= Optical decay =

Optical decay is process of relaxation of excitation of an excited quantum system, usually due to the spontaneous emission of a photon or a phonon.
Optical decay is dominant mechanism of quenching of excitation of active optical media. In solid-state lasers the optical decay limits the storage of energy
in active medium.

Also, the term optical decay is used to the effect of quick reduction of luminosity of astrophysical objects

==Phenomenology of optical decay==
In the first approximation, the optical decay can be treated as just spontaneous emission, and its rate is determined with the Einstein Coefficients.
For the most of laser systems, the effects of decoherence determine the spectral width of the emitted photons, and there is no reason to
consider in detail the evolution of isolated quantum-mechanical systems which show the optical decay.

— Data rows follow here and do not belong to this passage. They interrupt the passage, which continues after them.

(* ===== verification/SbiProps.v ===== *)
(** What the SBI services promise ([Sbi.v]), whatever the rest of the monitor
    answers: what needs a right is done only with the right, memory is only
    touched where it was checked and only through a window that is closed
    again, and a call returns by its convention. *)

From S2P Require Import Prelude Arch Csr Fields Bitstring Domain Hart Rfence DomainContext Trap Ipi Sbi.

#[local] Open Scope Z_scope.
#[local] Set Warnings "-clear-no-such-hyp".

(** ** Permission *)

(** The range M-mode has a window on, and whether the shared memory of MPXY
    is open. *)
Definition window_step (w : option (Z * Z)) (e : event) : option (Z * Z) :=
  match e with
  | Ev (SmodeAccessBegin a l) _ => Some (a, l)
  | Ev SmodeAccessEnd _ => None
  | _ => w
  end.
Definition window (before : list event) : option (Z * Z) := foldl window_step None before.
Definition shmem_step (w : bool) (e : event) : bool :=
  match e with Ev (MpxyShmemAccess on) _ => on | _ => w end.
Definition shmem_open (before : list event) : bool := foldl shmem_step false before.

Definition said (before : list event) {B : Set} (c : call B) (b : B) : Prop := Ev c (Some b) ∈ before.

(** The domain that calls may reset the system. *)
Definition may_reset (before : list event) : Prop := exists dom, said before ThisDomain dom /\ d_reset_allowed dom = true.
Definition may_control (before : list event) (d : Z) : Prop :=
  exists dom, said before ThisDomain dom /\ (d_index dom = d \/ d_reset_allowed dom = true).

(** Nothing is left open. *)
Definition closed (before : list event) : Prop := window before = None /\ shmem_open before = false.

(** What a service needs for the calls it makes itself. The calls that hand
    an address on (of SSE, DBTR, PMU, HSM) or a whole ecall (of a vendor) need
    nothing here: what is checked for them is checked by the component. *)
Definition permitted {AR : Arch} {KC : Kconfig} (B : Set) (before : list event) (c : call B) : Prop :=
  match c with
  | SystemReset _ => may_reset before
  | DomainStart d | DomainStop _ d => may_control before d
  | DomainIpiParked i => exists dom, said before ThisDomain dom /\ hartmask_test (d_parked dom) i = true
  | SmodeAccessBegin a l =>
      closed before /\ (said before (SmodeRangeOk a l) true \/ said before (SmodeRangeReadable a l) true)
  | ConsoleWriteMem a l =>
      window before = Some (a, l) /\ (said before (SmodeRangeOk a l) true \/ said before (SmodeRangeReadable a l) true)
  | ConsoleReadMem a l => window before = Some (a, l) /\ said before (SmodeRangeOk a l) true
  | MpxyShmemAccess true => closed before
  | MpxyGetChannelIds _ | MpxyReadAttributes _ _ _ | MpxyWriteAttributes _ _ _ | MpxySendMessage _ _ _ _ | MpxyGetNotifications _ =>
      window before = None /\ shmem_open before = true
  | DomainEnter _ _ _ | DomainExit _ _ | MpxySwitchPending _ _ _ | VendorEcall _ _ => closed before
  | _ => True
  end.

Lemma window_snoc (l : list event) (e : event) : window (l ++ [e]) = window_step (window l) e.
Proof. unfold window. by rewrite foldl_app. Qed.
Lemma shmem_snoc (l : list event) (e : event) : shmem_open (l ++ [e]) = shmem_step (shmem_open l) e.
Proof. unfold shmem_open. by rewrite foldl_app. Qed.

Lemma said_here (l : list event) {B : Set} (c : call B) (b : B) : said (l ++ [Ev c (Some b)]) c b.
Proof. apply elem_of_app. right. by apply list_elem_of_singleton. Qed.
Lemma said_before (l : list event) (e : event) {B : Set} (c : call B) (b : B) : said l c b -> said (l ++ [e]) c b.
Proof. intros H. apply elem_of_app. by left. Qed.

Create HintDb sbi.
#[export] Hint Resolve said_here said_before : sbi.
#[export] Hint Extern 1 (_ = _) => done : sbi.

Lemma always_vis {A} {B : Set} P (Q : list event -> A -> Prop) (before : list event) (c : call B) (k : B -> prog A) :
  P B before c -> (forall b, always P Q (before ++ [Ev c (Some b)]) (k b)) -> always P Q before (Vis c k).
Proof. by split. Qed.
Lemma always_ask {A} {B : Set} P (Q : list event -> A -> Prop) (before : list event) (c : call B) (f : B -> prog A) :
  P B before c -> (forall b, always P Q (before ++ [Ev c (Some b)]) (f b)) -> always P Q before (ask c ≫= f).
Proof. by split. Qed.

(** A program of calls, one at a time. *)
Ltac walk1 :=
  match goal with
  | |- always _ _ _ (Done _) => cbn [always]
  | |- always _ _ _ (Vis _ _) => apply always_vis; [|intros ?; cbn beta]
  | |- always _ _ _ (mbind _ (ask (if ?b then _ else _))) => destruct b eqn:?
  | |- always _ _ _ (mbind _ (ask _)) => apply always_ask; [|intros ?; cbn beta]
  | |- always _ _ _ (ask _) => apply always_vis; [|intros ?]
  | |- always _ _ _ (ret_err _ _) => unfold ret_err
  | |- always _ _ _ (ret_both _ _) => unfold ret_both
  | |- always _ _ _ (switched _) => unfold switched
  | |- always _ _ _ (reset_now _) => apply always_vis; [|intros []]
  | |- always _ _ _ (if negb ?b then _ else _) => is_var b; destruct b; cbn [negb]
  | |- always _ _ _ (if ?b then _ else _) => destruct b eqn:?
  | |- always _ _ _ (match ?x with _ => _ end) => destruct x eqn:?
  | |- always _ _ _ (let _ := _ in _) => cbv zeta
  end.
Ltac walk := repeat walk1.

(** The state of the windows after the calls so far. *)
Ltac windows :=
  unfold closed in *; repeat match goal with H : _ /\ _ |- _ => destruct H end;
  rewrite ?window_snoc, ?shmem_snoc; cbn [window_step shmem_step];
  repeat match goal with H : window ?l = _ |- context [window ?l] => rewrite H | H : shmem_open ?l = _ |- context [shmem_open ?l] => rewrite H end.

Section Permitted.
Context {AR : Arch} {KC : Kconfig} {F : Features} {HT : HartTable} {SC : SbiConfig}.

Definition safe {A} (before : list event) (p : prog A) : Prop := always permitted (fun after _ => closed after) before p.

Ltac fin :=
  lazymatch goal with
  | |- always _ _ _ _ => idtac
  | _ => try exact I; try (cbn [permitted]; windows; split_and?; auto with sbi)
  end.
(** * DeltaShell: tokenizer, redirect resolver, dispatcher, history

    A shallow embedding of the command pipeline of DeltaShell
    ([parser.py], [commands/base.py], [commands/external_cmd.py],
    [components/history.py], [components/dir_utility.py], [shell.py]).

    Representation of Python values.
    - A [str] is a [string]: the list of its characters.  Every character
      the interpreter itself inspects (blank, quotes, backslash, the
      operator characters, the command names) is ASCII; a character beyond
      U+007F is carried as the bytes of its UTF-8 encoding, none of which
      collides with an inspected character.  [Py.isspace], [Py.lower] and
      [Py.int] treat those bytes as ordinary characters.
    - A two-element result list [[status, text]] is a [Result].
    - An exception leaving a function is the [Raise] outcome. *)

From Stdlib Require Import ZArith Lia Bool Ascii String List.
From Stdlib Require Import DecimalString.
From stdpp Require Import gmap strings list.
Import ListNotations.

Local Open Scope string_scope.
Local Open Scope list_scope.

(** ** Python built-ins on [str] *)

Module Py.

Definition ascii_in (lo hi : nat) (c : ascii) : bool :=
  (lo <=? nat_of_ascii c)%nat && (nat_of_ascii c <=? hi)%nat.

(** [str.isspace] on one character: TAB LF VT FF CR, FS GS RS US, SPACE. *)
Definition isspace (c : ascii) : bool :=
  ascii_in 9 13 c || ascii_in 28 31 c || ascii_in 32 32 c.

(** [str.lower] on one character. *)
Definition lower_char (c : ascii) : ascii :=
  if ascii_in 65 90 c then ascii_of_nat (nat_of_ascii c + 32) else c.

Fixpoint lower (s : string) : string :=
  match s with
  | EmptyString => EmptyString
  | String c s' => String (lower_char c) (lower s')
  end.

(** [str.lstrip()], [str.rstrip()], [str.strip()] with no argument. *)
Fixpoint lstrip (s : string) : string :=
  match s with
  | EmptyString => EmptyString
  | String c s' => if isspace c then lstrip s' else s
  end.

Fixpoint rstrip (s : string) : string :=
  match s with
  | EmptyString => EmptyString
  | String c s' =>
      match rstrip s' with
      | EmptyString => if isspace c then EmptyString else String c EmptyString
      | r => String c r
      end
  end.

Definition strip (s : string) : string := rstrip (lstrip s).

(** [sep.join(parts)]. *)
Fixpoint join (sep : string) (parts : list string) : string :=
  match parts with
  | [] => EmptyString
  | [p] => p
  | p :: rest => p +:+ sep +:+ join sep rest
  end.
Lemma later_rules_steps : forall link soup styles,
  ok_on ok later_rules_table -> steps R (later_rules link soup styles).
Proof.
  intros link soup styles H. unfold later_rules.
  repeat (apply steps_bind;
          [solve [auto using rule_headings_steps, rule_alt_steps, rule_viewport_steps,
                    rule_links_steps, rule_contrast_steps, rule_keyboard_steps,
                    rule_forms_steps, rule_nav_steps, rule_feedback_steps,
                    rule_readability_steps, rule_performance_steps]
          |intros _]).
  now apply rule_images_steps.
Qed.

Lemma ok_on_app : forall T1 T2, ok_on ok (T1 ++ T2) -> ok_on ok T1 /\ ok_on ok T2.
Proof.
  intros T1 T2 H. split; intros n sv I; apply H, in_or_app; auto.
Qed.

Lemma load_page_steps : forall link, steps R (load_page link).
Proof. intros. unfold load_page. repeat steps_step. Qed.

Lemma run_rules_steps : forall link soup styles,
  ok_on ok (title_table ++ later_rules_table) -> steps R (run_rules link soup styles).
Proof.
  intros link soup styles H. apply ok_on_app in H. destruct H as [H1 H2].
  unfold run_rules. apply steps_bind; [now apply rule_title_steps|intros _].
  now apply later_rules_steps.
Qed.

Lemma page_body_steps : forall link,
  ok_on ok (title_table ++ later_rules_table) -> steps R (page_body link).
Proof.
  intros link H. unfold page_body. apply steps_bind; [apply load_page_steps|].
  intros. now apply run_rules_steps.
Qed.

Lemma scan_table_parts : ok_on ok scan_table ->
  ok_on ok (title_table ++ later_rules_table)
  /\ ok "Page load error" "High" /\ ok "Non-unique page title" "Medium"
  /\ ok "Inconsistent navigation" "Low".
Proof.
  intros H. unfold scan_table in H. rewrite app_assoc in H.
  apply ok_on_app in H. destruct H as [H1 H2].
  split; [exact H1|]. repeat split; apply H2; simpl; auto.
Qed.

Lemma scan_page_steps : forall link, ok_on ok scan_table -> steps R (scan_page link).
Proof.
  intros link H. apply scan_table_parts in H. destruct H as (H1 & H2 & _).
  unfold scan_page. apply steps_try_except; [now apply page_body_steps|].
  intros e. apply steps_append_plain. now split.
Qed.

Lemma scan_pages_steps : forall urls, ok_on ok scan_table -> steps R (scan_pages urls).
Proof.
  intros urls H. induction urls as [|link rest IH]; simpl; [apply steps_ret|].
  apply steps_bind; [now apply scan_page_steps|intros _; exact IH].
Qed.

Lemma flat_map_Forall : forall A B (P : B -> Prop) (f : A -> list B) l,
  (forall a, Forall P (f a)) -> Forall P (flat_map f l).
Proof.
  intros A B P f l H. induction l as [|a l IH]; simpl; [constructor|].
  apply Forall_app. split; [apply H|exact IH].
Qed.

Lemma duplicate_title_findings_plain : forall tm,
  ok "Non-unique page title" "Medium" ->
  Forall (plain_ok ok) (duplicate_title_findings tm).
Proof.
  intros tm H. unfold duplicate_title_findings.
  destruct (1 <? List.length tm)%nat; [|constructor].
  apply flat_map_Forall. intros [page t]. simpl.
  destruct (PyStr.mem t _); [constructor; [now split|constructor]|constructor].
Qed.

Lemma inconsistent_nav_findings_plain : forall ns l,
  ok "Inconsistent navigation" "Low" ->
  inconsistent_nav_findings ns = Val l -> Forall (plain_ok ok) l.
Proof.
  intros ns l H. unfold inconsistent_nav_findings.
  destruct (1 <? List.length ns)%nat.
  - destruct (majority (dict_values ns)) as [maj|e]; simpl; [|discriminate].
    intros E. inversion E; subst. apply flat_map_Forall. intros [page sig]. simpl.
    destruct (_ && _ && _); [constructor; [now split|constructor]|constructor].
  - intros E. inversion E. constructor.
Qed.

Lemma cross_page_steps : ok_on ok scan_table -> steps R cross_page.
Proof.
  intros H. apply scan_table_parts in H. destruct H as (_ & _ & H3 & H4).
  unfold cross_page. apply steps_bind; [apply steps_get_state|intros s0].
  apply steps_bind; [now apply steps_append_issues, duplicate_title_findings_plain|intros _].
  apply steps_bind_lift. intros l E.
  apply steps_append_issues. now apply inconsistent_nav_findings_plain with (nav_signatures s0).
Qed.

Lemma scan_steps : forall urls, ok_on ok scan_table -> steps R (scan urls).
Proof.
  intros urls H. unfold scan.
  apply steps_bind; [apply steps_ask|intros _].
  apply steps_bind; [apply steps_swallow, steps_ask|intros _].
  apply steps_bind; [now apply scan_pages_steps|intros _].
  apply steps_bind; [now apply cross_page_steps|intros _].
  apply steps_ask.
Qed.

End StepRules.

(** ** What a scan can append *)

#[local] Instance appended_rel (T : list (string * string)) :
  StepRel (appended (in_table T)) (fun n sv => In (n, sv) T).
Proof.
  assert (same : forall s s', issues s' = issues s -> appended (in_table T) s s').
  { intros s s' E. exists []. rewrite app_nil_r. split; [exact E|constructor]. }
  constructor; intros; try (apply same; reflexivity).
  - destruct H as (l1 & E1 & F1), H0 as (l2 & E2 & F2).
    exists (l1 ++ l2). rewrite E2, E1, app_assoc. split; [reflexivity|].
    apply Forall_app. now split.
  - eexists. split; [reflexivity|]. constructor; [exact H|constructor].
  - eexists. split; [reflexivity|]. constructor; [exact H|constructor].
Qed.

==Shape of spectral line at the optical decay of an idealized atom==
The "isolated" quantum system (atom, ion, molecule or even a quantum dot) may have metastable states, weakly coupled to the outer world.
(Some couliknd should be taken into account; otherwise, there is no optical decay.) In the idealized case, the evolution of the system is disturbed only by the interaction
with the continuum of the modes of the electromagnetic field. Then, the spectral width of the emitted photons is determined by the relaxation rate.
For the narrow spectral lines, the decay is almost exponential; then, the profile of the spectral line is determined by the Fourier transform of the exponential decay
of the quantum amplitude of probability that the system is still excited; this profile is Lorentian.

==Deformed vacuum==
The decay rate can be affected by the distortion of uniform density of states of photons, due, for example, an external cavity

or a nanofiber located in vicinity of the atom
 or by simply placing the system near a dielectric or metallic boundary.